I was wondering if it is possible to use rebar3 in a way that the machine having the tool built in erlang, wouldn’t be able to run something like “console” and obtain information about the modules that are included in the tool.
For example, one of the erlang books had something like this to run the compiled version of the program: _build/default/rel/module_name/bin/module_name console
And through this command, you would have a running erlang shell, where you would be able to execute something like; application:get_applications()
Can we use rebar3 to build an erlang program where the user of this program wouldn’t be able to obtain any information about the sensitive business parts in the source code?
And through this command, you would have a running erlang shell, where you would be able to execute something like; application:get_applications()

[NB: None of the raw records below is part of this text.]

(** * survey-converter: a shallow embedding of the inference core

    The development follows [survey_parser.py] (table-option extraction,
    question segmentation, option assignment, type inference) and
    [xml_generator.py] (type-directed emission).

    Python [str] values are sequences of Unicode code points, so a string is
    a list of code points here.  The character tables of the interpreter
    (whitespace, digits, case mapping) are not part of the repository: they
    are the fields of the class [Unicode], and every general theorem holds
    for every such table.  Lists that the Python code shares between a
    question and the table-option sequence are kept in one store and the
    questions hold references into it. *)

From Stdlib Require Import String Ascii List Bool Arith ZArith NArith Lia Permutation.
Import ListNotations.

Set Implicit Arguments.
Local Open Scope Z_scope.

(** ** Strings *)

Definition char := N.
Definition str := list char.

(** Reading a literal of the development (UTF-8 bytes) as code points. *)
Fixpoint utf8_decode (bs : list N) : str :=
  match bs with
  | [] => []
  | b0 :: t =>
      if (b0 <? 128)%N then b0 :: utf8_decode t
      else if (b0 <? 224)%N then
        match t with
        | b1 :: t' => ((b0 - 192) * 64 + (b1 - 128))%N :: utf8_decode t'
        | _ => []
        end
      else if (b0 <? 240)%N then
        match t with
        | b1 :: b2 :: t' =>
            ((b0 - 224) * 4096 + (b1 - 128) * 64 + (b2 - 128))%N :: utf8_decode t'
        | _ => []
        end
      else
        match t with
        | b1 :: b2 :: b3 :: t' =>
            ((b0 - 240) * 262144 + (b1 - 128) * 4096 + (b2 - 128) * 64 + (b3 - 128))%N
              :: utf8_decode t'
        | _ => []
        end
  end.

Definition u (s : string) : str :=
  utf8_decode (map N_of_ascii (list_ascii_of_string s)).

Definition c_newline : char := 10%N.
Definition c_dot : char := 46%N.
Definition c_amp : char := 38%N.
Definition c_lt : char := 60%N.
Definition c_gt : char := 62%N.
Definition c_quot : char := 34%N.
Definition c_apos : char := 39%N.

Definition char_eqb (a b : char) : bool := N.eqb a b.

Fixpoint str_eqb (a b : str) : bool :=
  match a, b with
  | [], [] => true
  | x :: a', y :: b' => char_eqb x y && str_eqb a' b'
  | _, _ => false
  end.

(** Python truthiness of a string or list: non-empty. *)
Definition truthy {A} (l : list A) : bool :=
  match l with [] => false | _ => true end.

Regardless of build system used, rebar3 or otherwise, the answer is no: you cannot reliably hide OTP applications or modules used in the release. Any build system produces a directory structured according to the OTP appliction standard. It isn’t even necessary to run any code in the console to find what OTP applications or modules are used in the release; it’s enough to inspect the files on disk. One module corresponds to one .beam file, and one application corresponds to one .app file.
Moreover, since Erlang supports apply(ModuleName, FunctionName, Args) call-style, so all module names and exported function names are kept in memory, allowing curious observer to dump memory of BEAM process and inspect the corresponding tables.
Your best chance at hiding the “sensitive business parts” is to use encrypt_debug_info compiler option. That is, honestly, enough for your typical proprietry code that doesn’t try to hide GPL violations.